Auch wenn im Artikel 13 des Vertrages über die Arbeitsweise der Europäischen Union festgelegt ist, den Erfordernissen des Wohlergehens der Tiere bei der Festlegung und Durchführung der Politik der EU in vollem Umfang Rechnung zu tragen, begründet das keine EU-Zuständigkeit für sämtliche Tierschutzfragen.
In diesem Zusammenhang unterliegt das Wohlergehen von streunenden Tieren keinen EU-rechtlichen Bestimmungen und fällt daher allein in die Verantwortung der Mitgliedstaaten.
Andererseits möchten wir Sie darauf hinweisen, dass das Europäische Parlament dennoch großen Wert auf den Tierschutz legt.

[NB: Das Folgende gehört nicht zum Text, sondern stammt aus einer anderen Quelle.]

(** On Unix every path that starts with a slash is native. *)
Inductive ValidatedUnixSocketPath := Native (path : str) | UnixStyleAbsolute (path : str).
Inductive SocketPathError := SocketPathNotNormalized | SocketPathNotAbsolute.
Definition validated_socket_path `{SecretEnv} (socket_path : str)
    : result SocketPathError ValidatedUnixSocketPath :=
  if Path.is_absolute socket_path then
    path ← map_err (fun _ => SocketPathNotNormalized)
      (Path.from_absolute_path secret_home_dir secret_current_dir socket_path);
    Ok (Native path)
  else if Str.starts_with $"/" socket_path then Ok (UnixStyleAbsolute socket_path)
  else Err SocketPathNotAbsolute.
Fixpoint validate_socket_paths `{SecretEnv} (index : nat) (paths : list str) : result (nat * SocketPathError) unit :=
  match paths with
  | [] => Ok tt
  | p :: paths => _ ← map_err (pair index) (validated_socket_path p); validate_socket_paths (S index) paths
  end.
Definition validate_unix_socket_allowlist_paths `{SecretEnv} (cfg : NetworkProxySettings)
    : result (nat * SocketPathError) unit :=
  validate_socket_paths 0 (allow_unix_sockets cfg).

(** [Url::parse]: the host, if any, and the port, if any. *)
Class UrlParse := url_parse : str -> option (option str * option N).
Record SocketAddressParts := mkParts { part_host : str; part_port : N }.
Inductive AddrError := MissingHost.

(** [str::parse::<u16>()]: an optional plus sign and decimal digits. *)
Definition parse_u16 (s : str) : option N :=
  let digits := match s with c :: s' => if (c =? ch "+")%N then s' else s | [] => [] end in
  if Str.is_empty digits then None
  else if negb (forallb Str.is_ascii_digit digits) then None
  else
    let n := fold_left (fun acc c => acc * 10 + (c - 48))%N digits 0%N in
    if (n <? 65536)%N then Some n else None.
Definition parse_host_port_fallback (input : str) (default_port : N) : result AddrError SocketAddressParts :=
  let without_scheme := match Str.split_once_str $"://" input with Some (_, rest) => rest | None => input end in
  let host_port := default without_scheme (head (Str.split (ch "/") without_scheme)) in
  let host_port := match Str.rsplit_once (ch "@") host_port with Some (_, rest) => rest | None => host_port end in
  match (if Str.starts_with $"[" host_port then Str.find $"]" host_port else None) with
  | Some fin =>
      let host := drop 1 (take fin host_port) in
      let port := default default_port (p ← Str.strip_prefix $":" (drop (fin + 1) host_port); parse_u16 p) in
      if Str.is_empty host then Err MissingHost else Ok (mkParts host port)
  | None =>
      match (if count_char colon host_port =? 1 then Str.rsplit_once colon host_port else None) with
      | Some (host, port) =>
          if Str.is_empty host then Err MissingHost
          else Ok (mkParts host (default default_port (parse_u16 port)))
      | None => if Str.is_empty host_port then Err MissingHost else Ok (mkParts host_port default_port)
      end
  end.
Definition is_bracket (c : char) : bool := (c =? ch "[")%N || (c =? ch "]")%N.
Definition parse_host_port `{UrlParse} (url : str) (default_port : N) : result AddrError SocketAddressParts :=
  let trimmed := Str.trim url in
  if Str.is_empty trimmed then Err MissingHost
  else
    match parse_ip trimmed with
    | Some (V6 _) =>
        (* The parser of addresses accepts no bracket. *)
        Ok (mkParts trimmed default_port)
    | _ =>
        let candidate := if Str.contains $"://" trimmed then trimmed else $"http://" ++ trimmed in
        match url_parse candidate with
        | Some (Some host, port) =>
            let host := Str.trim_end_by is_bracket (Str.trim_start_by is_bracket host) in
            if Str.is_empty host then Err MissingHost else Ok (mkParts host (default default_port port))
        | _ => parse_host_port_fallback trimmed default_port
        end
    end.
Definition resolve_addr `{UrlParse} (url : str) (default_port : N) : result AddrError SocketAddr :=
  addr_parts ← parse_host_port url default_port;
  let host := if Str.eq_ignore_ascii_case (part_host addr_parts) $"localhost" then $"127.0.0.1"
              else part_host addr_parts in
  match parse_ip host with
  | Some ip => Ok (mkAddr ip (part_port addr_parts))
  | None => Ok (mkAddr localhost_v4 (part_port addr_parts))
  end.
Definition format_host_and_port (host : str) (port : N) : str :=
  if Str.contains_char colon host then $"[" ++ host ++ $"]:" ++ Str.show_N port
  else host ++ $":" ++ Str.show_N port.
Definition host_and_port_from_network_addr `{UrlParse} (value : str) (default_port : N) : str :=
  let trimmed := Str.trim value in
  if Str.is_empty trimmed then $"<missing>"
  else
    match parse_host_port trimmed default_port with
    | Ok parts => format_host_and_port (part_host parts) (part_port parts)
    | Err _ => format_host_and_port trimmed default_port
    end.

Angesichts zahlreicher, von EU-Bürgern eingereichter Petitionen wurde am 4. Juli 2012 eine Entschließung zur Schaffung eines EU-Rechtsrahmens für den Schutz von Haustieren und streunenden Tieren [2012/2670(RSP)] angenommen. In dieser Entschließung wird unter anderem die Kommission dazu aufgefordert, Strategien für den Umgang mit streunenden Tieren vorzuschlagen.
In dieser Hinsicht findet am 28. Oktober 2013 in Brüssel eine von der Kommission organisierte Konferenz zum Schutz von Katzen und Hunden in Europa „Building a Europe that cares for companion animals “ statt. Dies wird eine sehr gute Gelegenheit darstellen, eine Debatte über die praktischen Aspekte des Tierschutzes und der nötigen Verbesserungsmaßnahmen zu eröffnen.
Darüber hinaus hat die Interfraktionelle Arbeitsgruppe „Tierschutz“ des Europäischen Parlaments an den rumänischen Präsidenten appelliert, unkontrollierte Tötungen von streunenden Hunden zu verhindern. Für weitere Informationen konsultieren Sie bitte die Website der Interfraktionellen Arbeitsgruppe.
Zu Ihrer Information weisen wir Sie auf das Petitionsrecht bei dem Europäischen Parlament hin. Genaueres zu der Einreichung einer Petition und den Kriterien der Zulässigkeit (Zuständigkeitsbereich, Form, Präsentation) erfahren Sie auf der Website des Europäischen Parlaments.
Wir danken Ihnen für Ihr Schreiben an das Europäische Parlament.
Mit freundlichen Grüßen,
Referat Bürgeranfragen
Europäisches Parlament

Rechtlicher Hinweis
Bitte beachten Sie, dass die vom Referat Bürgeranfragen des Europäischen Parlaments erteilten Informationen nicht rechtsverbindlich sind.

 

Soviel also zu EU und Tierschutz!

 

Die oben fettgedruckte Passage zeigt, wie die EU zum Thema Tierschutz steht. Tierschutz liegt weiterhin im Ermessen des jeweiligen Landes. – Und wir wissen, wie dieser „Tierschutz“ aussieht!
Tierschutz sollte ein GRUNDRECHT für Tiere sein, von Gesetzgebern verankert und nicht auf die Bürger abgewälzt werden, die dieses Recht erst langwierig mit Petitionen erkämpfen müssen. Politiker bekommen gutes Geld dafür, die Interessen der Bürger zu vertreten. Und das sollten sie auch tun!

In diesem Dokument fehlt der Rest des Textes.